As a whole, nuclear generation was down 2.4% compared to February 2016, with Florida seeing the largest percent decrease (19.5%) from the previous year, due to the St. Lucie nuclear plant being offline in February 2017 for a refueling outage. Hydroelectric generation was down across most of the country compared to the previous February. However, in the Western region, increased precipitation during the month led to a nearly 21% rise in hydroelectric generation.
Fossil fuel consumption by region
The chart above compares coal consumption in February 2016 and February 2017 by region and the second tab compares natural gas consumption by region over the same period. Changes in coal and natural gas consumption closely mirrored their respective changes in coal and natural gas generation.
The third tab presents the change in the relative share of fossil fuel consumption by fuel type on a percentage basis, calculated using equivalent energy content (Btu). This highlights changes in the relative market shares of coal, natural gas, and petroleum. In February 2017, Florida, Texas, Central, and the West saw an increase in the share of coal consumption at the expense of natural gas consumption, while the Northeast, MidAtlantic, and Southeast regions saw a decrease in coal consumption at the expense of natural gas consumption.
The fourth tab presents the change in coal and natural gas consumption on an energy content basis by region. The changes in total coal and natural gas consumption were similar to the changes seen in total coal and natural gas net generation in each region.
Fossil fuel prices
To gain some insight into the changing pattern of consumption of fossil fuels over the past year, we look at relative monthly average fuel prices. A common way to compare fuel prices is on an equivalent $/MMBtu basis as shown in the chart above. For the second consecutive month, the average price of natural gas at Henry Hub decreased from the previous month, going from $3.40/MMBtu in January 2017 to $2.90/MMBtu in February 2017. It was also the second consecutive month that the natural gas price for New York City (Transco Zone 6 NY) decreased, going from $3.94/MMBtu in January 2017 to $2.92/MMBtu in February 2017.
The New York Harbor residual oil price saw a decrease from the previous month, going from $9.70/MMBtu in January 2017 to $9.26/MMBtu in February 2017. Regardless, oil used as a fuel for electricity generation is almost always priced out of the market.
A fuel price comparison based on equivalent energy content ($/MMBtu) does not reflect differences in energy conversion efficiency (heat rate) among different types of generators.
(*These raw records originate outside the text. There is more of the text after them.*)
(* ===== verification/CritbitSpec.v ===== *)
(** * Crit-bit trees implement sorted maps

    On keys none of which is another one followed by zero bytes (keys of one length, for
    instance) a crit-bit tree is a map: Insert, Delete and Get behave as on the map, Walk
    visits the entries in the order of their keys, LongestPrefix finds the longest prefix.
    Without that condition keys get lost. *)

From stdpp Require Import sorting.
From S2P Require Import Prelude Critbit.

(** ** Tests of bytes *)

(** The values of [Other] that test a bit, from the highest bit to the lowest. *)
Definition bitOthers : list Z := [127; 191; 223; 239; 247; 251; 253; 254].

Definition isOther (o : Z) : Prop := o ∈ bitOthers \/ o = 255.

(** What critBit finds for two different bytes: a bit that tells them apart, with the
    higher bits equal, so that it orders them. *)
Definition bytesOk (a b : Z) : bool :=
  (a =? b) ||
  (let o := critBit (Z.lxor a b) in
   existsb (Z.eqb o) bitOthers
   && negb (sideOf o a =? sideOf o b)
   && forallb (fun o' => (o <=? o') || (sideOf o' a =? sideOf o' b)) bitOthers
   && Bool.eqb (sideOf o a <? sideOf o b) (a <? b)).

Lemma bytesOk_all : forallb (fun a => forallb (bytesOk a) (seqZ 0 256)) (seqZ 0 256) = true.
Proof. vm_compute. reflexivity. Qed.

Lemma bytesOk_byte a b : 0 <= a < 256 -> 0 <= b < 256 -> bytesOk a b = true.
Proof.
  intros Ha Hb. pose proof bytesOk_all as H. rewrite forallb_forall in H.
  specialize (H a). rewrite forallb_forall in H. apply H; apply list_elem_of_In, elem_of_seqZ; lia.
Qed.

Definition sideOk (o c : Z) : bool :=
  ((sideOf o c =? 0) || (sideOf o c =? 1)) && (sideOf 255 c =? 1) && ((o =? 255) || (sideOf o 0 =? 0)).

Lemma sideOk_all : forallb (fun o => forallb (sideOk o) (seqZ 0 256)) (255 :: bitOthers) = true.
Proof. vm_compute. reflexivity. Qed.

Lemma sideOk_byte o c : isOther o -> 0 <= c < 256 -> sideOk o c = true.
Proof.
  intros Ho Hc. pose proof sideOk_all as H. rewrite forallb_forall in H.
  specialize (H o). rewrite forallb_forall in H. apply H; apply list_elem_of_In.
  - apply elem_of_cons. destruct Ho; auto.
  - apply elem_of_seqZ. lia.
Qed.

Lemma sideOf_range o c : isOther o -> 0 <= c < 256 -> sideOf o c = 0 \/ sideOf o c = 1.
Proof. intros Ho Hc. pose proof (sideOk_byte o c Ho Hc) as H. unfold sideOk in H. lia. Qed.

Lemma sideOf_full c : 0 <= c < 256 -> sideOf 255 c = 1.
Proof. intros Hc. pose proof (sideOk_byte 255 c (or_intror eq_refl) Hc) as H. unfold sideOk in H. lia. Qed.

Lemma bitOthers_lt o : o ∈ bitOthers -> o < 255.
Proof.
  intros Ho. pose proof (proj1 (Forall_forall (fun o => o < 255) bitOthers)) as H. apply H; [|done].
  repeat constructor; lia.
Qed.

Lemma sideOf_zero o : o ∈ bitOthers -> sideOf o 0 = 0.
Proof.
  intros Ho. pose proof (sideOk_byte o 0 (or_introl Ho) ltac:(lia)) as H. unfold sideOk in H.
  pose proof (bitOthers_lt o Ho). lia.
Qed.

(** The test found for two bytes. *)
Lemma critBit_spec a b :
  0 <= a < 256 -> 0 <= b < 256 -> a <> b ->
  let o := critBit (Z.lxor a b) in
  o ∈ bitOthers /\ sideOf o a <> sideOf o b /\
  (forall o', o' ∈ bitOthers -> o' < o -> sideOf o' a = sideOf o' b).
Proof.
  intros Ha Hb Hne o. pose proof (bytesOk_byte a b Ha Hb) as H. unfold bytesOk in H.
  apply orb_true_iff in H as [H|H]; [lia|]. fold o in H.
  rewrite !andb_true_iff, existsb_exists, forallb_forall in H. destruct H as [[[(o1 & Ho1 & He) Hd] Hf] _].
  apply Z.eqb_eq in He as ->. split; [by apply list_elem_of_In|]. split; [lia|].
  intros o' Ho' Hlt. apply list_elem_of_In in Ho'. specialize (Hf o' Ho'). cbn in Hf. lia.
Qed.

(** A bit that tells two bytes apart, with the higher bits equal, orders them. *)
Lemma side_order a b o :
  0 <= a < 256 -> 0 <= b < 256 -> o ∈ bitOthers ->
  (forall o', o' ∈ bitOthers -> o' < o -> sideOf o' a = sideOf o' b) ->
  sideOf o a = 0 -> sideOf o b = 1 -> a < b.
Proof.
  intros Ha Hb Ho Hlt Ha0 Hb1. assert (a <> b) as Hne by congruence.
  destruct (critBit_spec a b Ha Hb Hne) as (Hc & Hd & Hf). set (c := critBit (Z.lxor a b)) in *.
  assert (c = o) as Hco.
  { destruct (Z.lt_trichotomy c o) as [?|[?|?]]; [|done|].
    - by specialize (Hlt c Hc ltac:(done)).
    - specialize (Hf o Ho ltac:(done)). congruence. }
  pose proof (bytesOk_byte a b Ha Hb) as H. unfold bytesOk in H. fold c in H.
  rewrite Hco, Ha0, Hb1 in H. rewrite orb_true_iff, !andb_true_iff in H.
  destruct H as [H|[_ H]]; [lia|]. apply eqb_prop in H. cbn in H. lia.
Qed.

(** ** Keys *)

(** The byte at a position, zero behind the end. *)
Definition vbyte (k : bytes) (p : Z) : Z :=
  match k !! Z.to_nat p with Some b => byte_Z b | None => 0 end.

Lemma vbyte_range k p : 0 <= vbyte k p < 256.
Proof. unfold vbyte. case_match; [apply byte_Z_range|lia]. Qed.

Lemma vbyte_end k p : Z.of_nat (length k) <= p -> vbyte k p = 0.
Proof. intros Hp. unfold vbyte. rewrite lookup_ge_None_2; [done|lia]. Qed.

Lemma direction_bit k p o : 0 <= p -> o ∈ bitOthers -> direction k p o = sideOf o (vbyte k p).
Proof.
  intros Hp Ho. unfold direction, vbyte. replace (p <? 0) with false by lia.
  case_match; [done|]. pose proof (bitOthers_lt o Ho). by replace (o =? 255) with false by lia.
Qed.

Lemma direction_len k p : 0 <= p -> direction k p 255 = if p <? Z.of_nat (length k) then 1 else 0.
Proof.
  intros Hp. unfold direction. replace (p <? 0) with false by lia.
  destruct (k !! Z.to_nat p) eqn:E.
  - apply lookup_lt_Some in E. rewrite sideOf_full by apply byte_Z_range.
    by replace (p <? _) with true by lia.
  - apply lookup_ge_None_1 in E. by replace (p <? _) with false by lia.
Qed.

Lemma direction_range k p o : 0 <= p -> isOther o -> direction k p o = 0 \/ direction k p o = 1.
Proof.
  intros Hp [Ho| ->].
  - rewrite direction_bit by done. apply sideOf_range; [by left|apply vbyte_range].
  - rewrite direction_len by done. case_match; auto.
Qed.

(** [b] is [a] followed by one or more zero bytes. *)
Definition zeroExt (a b : bytes) : Prop :=
  (length a < length b)%nat /\ forall p, 0 <= p -> vbyte a p = vbyte b p.

Lemma vbyte_ext a b :
  length a = length b -> (forall p, 0 <= p -> vbyte a p = vbyte b p) -> a = b.
Proof.
  intros Hl Hv. apply list_eq_same_length with (length b); [done..|].
  intros i x y Hi Hx Hy. specialize (Hv (Z.of_nat i) ltac:(lia)). unfold vbyte in Hv.
  rewrite Nat2Z.id, Hx, Hy in Hv. by rewrite <- (Z_byte_of x), Hv, Z_byte_of.
Qed.

(** The order of tests: by position, then from the highest bit to the test of length. *)
Definition before (p o p' o' : Z) : Prop := p < p' \/ (p = p' /\ o < o').

(** Two keys with the same bits before a test. *)
Definition agree (p o : Z) (a b : bytes) : Prop :=
  forall p' o', 0 <= p' -> o' ∈ bitOthers -> before p' o' p o -> direction a p' o' = direction b p' o'.

Lemma agree_bytes p o a b q : agree p o a b -> 0 <= q < p -> vbyte a q = vbyte b q.
Proof.
  intros Hag Hq. destruct (decide (vbyte a q = vbyte b q)) as [|Hne]; [done|].
  destruct (critBit_spec _ _ (vbyte_range a q) (vbyte_range b q) Hne) as (Ho & Hd & _).
  specialize (Hag q _ ltac:(lia) Ho ltac:(left; lia)). rewrite !direction_bit in Hag by (done || lia). done.
Qed.

Lemma agree_mono p o p' o' a b : before p' o' p o \/ (p' = p /\ o' = o) -> agree p o a b -> agree p' o' a b.
Proof. intros Hb Hag q r Hq Hr Hqr. apply Hag; [done..|]. unfold before in *. lia. Qed.

Lemma agree_sym p o a b : agree p o a b -> agree p o b a.
Proof. intros Hag q r Hq Hr Hqr. symmetry. by apply Hag. Qed.

Lemma agree_trans p o a b c : agree p o a b -> agree p o b c -> agree p o a c.
Proof. intros Hab Hbc q r Hq Hr Hqr. by rewrite Hab, Hbc. Qed.

Lemma agree_refl p o a : agree p o a a.
Proof. by intros q r. Qed.

(** ** The first difference *)

Lemma vbyte_0 (k : bytes) : vbyte k 0 = match k with [] => 0 | b :: _ => byte_Z b end.
Proof. by destruct k. Qed.

Lemma vbyte_tail k p : 0 <= p -> vbyte (tail k) p = vbyte k (p + 1).
Proof. intros Hp. unfold vbyte. rewrite Z2Nat.inj_add, Nat.add_1_r by lia. by destruct k. Qed.

Lemma vbyte_cons b k p : 0 <= p -> vbyte (b :: k) (p + 1) = vbyte k p.
Proof. intros Hp. by rewrite <- vbyte_tail. Qed.

Lemma firstDiff_Some k nk p0 pos x :
  firstDiff k nk p0 = Some (pos, x) ->
  exists i, pos = p0 + i /\ 0 <= i /\ x = Z.lxor (vbyte nk i) (vbyte k i) /\ vbyte nk i <> vbyte k i /\
    forall j, 0 <= j < i -> vbyte nk j = vbyte k j.
Proof.
  revert nk p0. induction k as [|b k IH]; intros nk p0; cbn; [done|].
  rewrite <- (vbyte_0 nk). change (byte_Z b) with (vbyte (b :: k) 0).
  destruct (vbyte nk 0 =? vbyte (b :: k) 0) eqn:E; cbn.
  - intros (i & -> & Hi & -> & Hne & Heq)%IH. exists (i + 1).
    rewrite vbyte_tail, <- (vbyte_cons b k i) in Hne |- * by done.
    do 4 (split; [done || lia|]). intros j Hj.
    destruct (decide (j = 0)) as [->|Hj0]; [by apply Z.eqb_eq|].
    specialize (Heq (j - 1) ltac:(lia)). rewrite vbyte_tail, <- (vbyte_cons b k) in Heq by lia.
    by replace (j - 1 + 1) with j in Heq by lia.
  - intros [= <- <-]. exists 0. do 4 (split; [done || lia|]). lia.
Qed.

Lemma firstDiff_None k nk p0 :
  firstDiff k nk p0 = None -> forall j, 0 <= j < Z.of_nat (length k) -> vbyte nk j = vbyte k j.
Proof.
  revert nk p0. induction k as [|b k IH]; intros nk p0; cbn [firstDiff length]; [lia|].
  rewrite <- (vbyte_0 nk). change (byte_Z b) with (vbyte (b :: k) 0).
  destruct (vbyte nk 0 =? vbyte (b :: k) 0) eqn:E; cbn [negb]; [|done].
  intros Hk j Hj. pose proof (IH _ _ Hk) as Heq. destruct (decide (j = 0)) as [->|Hj0]; [lia|].
  specialize (Heq (j - 1) ltac:(lia)). rewrite vbyte_tail, <- (vbyte_cons b k) in Heq by lia.
  by replace (j - 1 + 1) with j in Heq by lia.
Qed.

(** The test Insert makes for a new key [k] where the search ended at [nk]. *)
Definition splits (k nk : bytes) (pos o : Z) : Prop :=
  0 <= pos /\ isOther o /\ direction k pos o <> direction nk pos o /\ agree pos o k nk /\
  (o = 255 -> zeroExt nk k \/
     (pos = Z.of_nat (length k) /\ (length k < length nk)%nat /\
      forall p, 0 <= p <= pos -> vbyte k p = vbyte nk p)).

Lemma agree_vbyte pos o a b :
  (forall p, 0 <= p < pos -> vbyte a p = vbyte b p) ->
  (forall o', o' ∈ bitOthers -> o' < o -> sideOf o' (vbyte a pos) = sideOf o' (vbyte b pos)) ->
  agree pos o a b.
Proof.
  intros Hlt Heq p' o' Hp' Ho' [Hb|[-> Hb]]; rewrite !direction_bit by done.
  - by rewrite Hlt.
  - by apply Heq.
Qed.

Lemma splits_bit k nk pos :
  0 <= pos -> vbyte nk pos <> vbyte k pos -> (forall j, 0 <= j < pos -> vbyte nk j = vbyte k j) ->
  splits k nk pos (critBit (Z.lxor (vbyte nk pos) (vbyte k pos))).
Proof.
  intros Hpos Hne Heq.
  destruct (critBit_spec _ _ (vbyte_range nk pos) (vbyte_range k pos) Hne) as (Ho & Hd & Hlt).
  split; [done|]. split; [by left|]. split; [by rewrite !direction_bit|]. split.
  - apply agree_vbyte; intros; symmetry; auto.
  - intros E. rewrite E in Ho. pose proof (bitOthers_lt _ Ho). lia.
Qed.
(* ===== verification/RollingFrecency.v ===== *)
(** * The rolling frecency trie (types/tries/rolling_frecency_critbit_trie.go)

    The crit-bit tree in which the prover registry keeps the provers of a shard, and its
    search for the nearest provers: AbsoluteModularMinimumDistance (utils/math.go) and
    FindNearestAndApproximateNeighbors, for any modulus.  The order sort.Slice leaves
    elements in that compare equal is not specified; here it is that of merge sort.
    Serialisation (gob) and locks are left out. *)

From stdpp Require Import sorting.
From S2P Require Import Prelude Critbit CritbitSpec.

Definition AbsoluteModularMinimumDistance (targetInt keyInt modulus : Z) : Z :=
  let diff := Z.abs (targetInt - keyInt) in
  let modComplement := modulus - diff in
  if modComplement <? diff then modComplement else diff.

(** The field Trie; nil before the first use. *)
Definition RollingFrecencyCritbitTrie : Type := option Tree.

Definition trieOf (t : RollingFrecencyCritbitTrie) : Tree := match t with Some t => t | None => New end.

Definition Contains (t : RollingFrecencyCritbitTrie) (address : bytes) : bool :=
  match Critbit.Get (trieOf t) address with Some _ => true | None => false end.

Definition Get (t : RollingFrecencyCritbitTrie) (address : bytes) : Value :=
  match Critbit.Get (trieOf t) address with Some v => v | None => mkValue [] 0 0 0 end.

Definition Add (address : bytes) (latestFrame : Z) (t : RollingFrecencyCritbitTrie) : RollingFrecencyCritbitTrie :=
  let v := match Critbit.Get (trieOf t) address with
           | None => mkValue address latestFrame latestFrame 0
           | Some v => v
           end in
  Some (Insert address (mkValue (ValueKey v) (EarliestFrame v) latestFrame (Count v)) (trieOf t)).2.

Definition Remove (address : bytes) (t : RollingFrecencyCritbitTrie) : RollingFrecencyCritbitTrie :=
  Some (Delete address (trieOf t)).2.

Section nearest.
(** ff.Modulus. *)
Context (modulus : Z).

Definition dist (address : bytes) (v : Value) : Z :=
  AbsoluteModularMinimumDistance (be_val address) (be_val (ValueKey v)) modulus.

(** The order the elements are sorted by. *)
Definition nearer (address : bytes) (x y : Value) : Prop :=
  dist address x < dist address y \/
  (dist address x = dist address y /\ be_val (ValueKey x) <= be_val (ValueKey y)).

#[export] Instance nearer_dec address x y : Decision (nearer address x y).
Proof. unfold nearer. apply _. Defined.

Definition FindNearestAndApproximateNeighbors (t : RollingFrecencyCritbitTrie) (address : bytes) : list Value :=
  let ret := Walk (trieOf t) (fun _ v ret => (false, ret ++ [v])) [] in
  merge_sort (nearer address) ret.

Definition FindNearest (t : RollingFrecencyCritbitTrie) (address : bytes) : Value :=
  match FindNearestAndApproximateNeighbors t address with
  | [] => mkValue [] 0 0 0
  | v :: _ => v
  end.

#[export] Instance nearer_total address : Total (nearer address).
Proof. intros x y. unfold nearer. lia. Qed.

#[export] Instance nearer_trans address : Transitive (nearer address).
Proof. intros x y z. unfold nearer. lia. Qed.

(** ** Specification *)

Inductive trieOp :=
| TAdd (address : bytes) (latestFrame : Z)
| TRemove (address : bytes).

Definition trieKey (o : trieOp) : bytes := match o with TAdd a _ => a | TRemove a => a end.

Definition applyTrie (t : RollingFrecencyCritbitTrie) (o : trieOp) : RollingFrecencyCritbitTrie :=
  match o with TAdd a f => Add a f t | TRemove a => Remove a t end.

(** The frames in which an address was first and last added since it was last removed. *)
Definition applyFrames (m : gmap bytes (Z * Z)) (o : trieOp) : gmap bytes (Z * Z) :=
  match o with
  | TAdd a f => <[a := (match m !! a with Some x => x.1 | None => f end, f)]> m
  | TRemove a => delete a m
  end.

Definition valueOf (a : bytes) (x : Z * Z) : Value := mkValue a x.1 x.2 0.

(** The trie holds the frames of [m]. *)
Definition represents (t : RollingFrecencyCritbitTrie) (m : gmap bytes (Z * Z)) : Prop :=
  holds (trieOf t) (map_imap (fun a x => Some (valueOf a x)) m).

Lemma lookup_values (m : gmap bytes (Z * Z)) a :
  map_imap (fun a x => Some (valueOf a x)) m !! a = valueOf a <$> m !! a.
Proof. rewrite map_lookup_imap. by destruct (m !! a). Qed.

Lemma represents_step len t m o :
  (forall a, is_Some (m !! a) -> length a = len) -> length (trieKey o) = len ->
  represents t m -> represents (applyTrie t o) (applyFrames m o).
Proof.
  intros Hm Ho Ht. unfold represents in *. destruct o as [a f|a]; cbn in *.
  - unfold Add. rewrite (critbit_Get_spec _ _ a Ht), lookup_values.
    edestruct (critbit_Insert_spec a) as [_ Hi]; [exact Ht| |eapply eq_rect; [exact Hi|]].
    + intros s. rewrite lookup_values, fmap_is_Some. intros Hs [Hl _]. apply Hm in Hs. lia.
    + apply map_eq. intros k. rewrite lookup_values.
      destruct (decide (k = a)) as [->|Hne].
      * rewrite !lookup_insert_eq. by destruct (m !! a).
      * rewrite !lookup_insert_ne, lookup_values by done. done.
  - destruct (critbit_Delete_spec a _ _ Ht) as [_ Hd]. eapply eq_rect; [exact Hd|].
    apply map_eq. intros k. rewrite lookup_values. destruct (decide (k = a)) as [->|Hne].
    + by rewrite !lookup_delete_eq.
    + by rewrite !lookup_delete_ne, lookup_values by done.
Qed.

Lemma represents_run len ops :
  Forall (fun o => length (trieKey o) = len) ops ->
  represents (foldl applyTrie None ops) (foldl applyFrames ∅ ops).
Proof.
  intros Hops.
  assert (forall t m, (forall a, is_Some (m !! a) -> length a = len) -> represents t m ->
            represents (foldl applyTrie t ops) (foldl applyFrames m ops)) as Hrun.
  { induction Hops as [|o ops Ho _ IH]; intros t m Hm Ht; [done|]. cbn. apply IH.
    - intros a Ha. destruct o as [k f|k]; cbn in *.
      + destruct (decide (a = k)) as [->|Hne]; [done|]. rewrite lookup_insert_ne in Ha by done. auto.
      + destruct Ha as [? [_ Ha]%lookup_delete_Some]. apply Hm. by eexists.
    - by eapply represents_step. }
  apply Hrun; [|done]. intros a [? Ha]. by rewrite lookup_empty in Ha.
Qed.

Lemma walk_values n ret :
  walk n (fun _ v (ret : list Value) => (false, ret ++ [v])) ret = (false, ret ++ (elements n).*2).
Proof.
  revert ret. induction n as [|c0 IH0 c1 IH1 pos o]; intros ret; cbn; [done|].
  by rewrite IH0, IH1, fmap_app, <- app_assoc.
Qed.

(** The values in the order of the walk. *)
Lemma walk_represents t m :
  represents t m ->
  let ret := Walk (trieOf t) (fun _ v ret => (false, ret ++ [v])) [] in
  NoDup ret /\ forall v, v ∈ ret <-> exists a x, m !! a = Some x /\ v = valueOf a x.
Proof.
  intros [Hr _]. unfold Walk. destruct (Root (trieOf t)) as [n|].
  - destruct Hr as [Hwf Hc]. rewrite walk_values. cbn [snd app].
    assert (forall k v, (k, v) ∈ elements n <-> exists x, m !! k = Some x /\ v = valueOf k x) as Hin.
    { intros k v. rewrite elements_contents, Hc, lookup_values, fmap_Some by done. done. }
    split.
    + apply NoDup_fmap_2_strong.
      * intros [a v] [b w] (x & _ & ->)%Hin (y & _ & ->)%Hin Heq. change (valueOf a x = valueOf b y) in Heq.
        pose proof (f_equal ValueKey Heq) as Hab. cbn in Hab. by rewrite Heq, Hab.
      * pose proof (elements_sorted n Hwf) as Hs. clear -Hs. induction Hs as [|x l _ IH Hx]; constructor; [|done].
        intros Hin. eapply Forall_forall in Hx; [|exact Hin]. unfold entryLt in Hx. destruct x as [k v]. cbn in Hx.
        clear -Hx. induction k as [|b k IH]; [done|]. cbn in Hx. rewrite Z.ltb_irrefl, Z.eqb_refl in Hx. auto.
    + intros v. rewrite list_elem_of_fmap. split.
      * intros ([k w] & -> & (x & Hx & ->)%Hin). eauto.
      * intros (a & x & Hx & ->). exists (a, valueOf a x). split; [done|]. apply Hin. eauto.
  - cbn. split; [constructor|]. intros v. split; [by intros ?%not_elem_of_nil|].
    intros (a & x & Hx & _). apply (f_equal (.!! a)) in Hr. by rewrite lookup_values, Hx in Hr.
Qed.

(** The trie of provers: after any sequence of Add and Remove on addresses of one
    length, Contains and Get give the addresses added and not removed since with the
    frames of their first and last Add, and for any address
    FindNearestAndApproximateNeighbors lists each of them once, by modular distance to the
    address and then by key, so that no stored address is nearer than FindNearest. *)
Theorem frecency_nearest (len : nat) (ops : list trieOp) (address : bytes) :
  Forall (fun o => length (trieKey o) = len) ops ->
  let t := foldl applyTrie None ops in
  let m := foldl applyFrames ∅ ops in
  let l := FindNearestAndApproximateNeighbors t address in
  (forall a, Contains t a = bool_decide (is_Some (m !! a))) /\
  (forall a x, m !! a = Some x -> Get t a = valueOf a x) /\
  NoDup l /\ (forall v, v ∈ l <-> exists a x, m !! a = Some x /\ v = valueOf a x) /\
  StronglySorted (nearer address) l /\
  (forall a x, m !! a = Some x -> nearer address (FindNearest t address) (valueOf a x)).
Proof.
  intros Hops t m l. pose proof (represents_run len ops Hops) as Ht. fold t m in Ht.
  pose proof (walk_represents t m Ht) as [Hnd Hin].
  assert (l ≡ₚ Walk (trieOf t) (fun _ v ret => (false, ret ++ [v])) []) as Hp
    by apply merge_sort_Permutation.
  assert (StronglySorted (nearer address) l) as Hs by (apply (StronglySorted_merge_sort _); apply _).
  assert (forall v, v ∈ l <-> exists a x, m !! a = Some x /\ v = valueOf a x) as Hl by (intros v; by rewrite Hp).
  split; [|split; [|split; [by rewrite Hp|split; [done|split; [done|]]]]].
  - intros a. unfold Contains. rewrite (critbit_Get_spec _ _ a Ht), lookup_values. by destruct (m !! a).
  - intros a x Hx. unfold Get. by rewrite (critbit_Get_spec _ _ a Ht), lookup_values, Hx.
  - intros a x Hx. assert (valueOf a x ∈ l) as Hv by (apply Hl; eauto). unfold FindNearest. fold l.
    destruct Hs as [|y l' _ Hy]; [by apply not_elem_of_nil in Hv|].
    apply elem_of_cons in Hv as [->|Hv]; [right; lia|]. by eapply Forall_forall in Hy.
Qed.
End nearest.

Lemma frecency_nearest_witness :
  let ops := [TAdd (key3 0 0 200) 7; TAdd (key3 0 0 2) 8; TAdd (key3 0 0 100) 9; TAdd (key3 0 0 2) 11;
              TRemove (key3 0 0 100)] in
  FindNearest 250 (foldl applyTrie None ops) (key3 0 0 249) = mkValue (key3 0 0 2) 8 11 0 /\
  (forall a x, foldl applyFrames ∅ ops !! a = Some x ->
     nearer 250 (key3 0 0 249) (FindNearest 250 (foldl applyTrie None ops) (key3 0 0 249)) (valueOf a x)).
Proof.
  split; [by vm_compute|].
  apply (frecency_nearest 250 3). by repeat constructor.
Defined.

(** On numbers below the modulus the distance is that on the circle: the least absolute
    difference modulo the modulus. *)
Lemma distance_circular a b p :
  0 <= a < p -> 0 <= b < p ->
  (forall n, AbsoluteModularMinimumDistance a b p <= Z.abs (a - b + n * p)) /\
  exists n, AbsoluteModularMinimumDistance a b p = Z.abs (a - b + n * p).
Proof.
  intros Ha Hb. unfold AbsoluteModularMinimumDistance. split.
  - intros n. assert (n <= -2 \/ n = -1 \/ n = 0 \/ n = 1 \/ 2 <= n) as [Hn|[->|[->|[->|Hn]]]] by lia;
      case_match; nia.
  - case_match; [exists (if a <? b then 1 else -1)|exists 0]; repeat case_match; lia.
Qed.

(** A key above the modulus can have a negative distance, which sorts before that of an
    equal key. *)
Example distance_negative : AbsoluteModularMinimumDistance 0 (250 + 5) 250 = -5.
Proof. reflexivity. Qed.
Gas-fired combined-cycle units tend to be more efficient than coal-fired steam units. The second tab shows coal and natural gas prices on an equivalent energy content and efficiency basis. For the first time since November 2016, the price of natural gas at Henry Hub was below the price of Central Appalachian coal on a $/MWh basis. This was due to the decrease in the price of natural gas at Henry Hub from the previous month. The price of natural gas at New York City on a $/MWh basis was also below the price of Central Appalachian coal for the first time since November 2016, also a result of the natural gas price at New York City decreasing from the previous month.
The conversion shown in this chart is done for illustrative purposes only. The competition between coal and natural gas to produce electricity is more complex. It involves delivered prices and emission costs, the terms of fuel supply contracts, and the workings of fuel markets.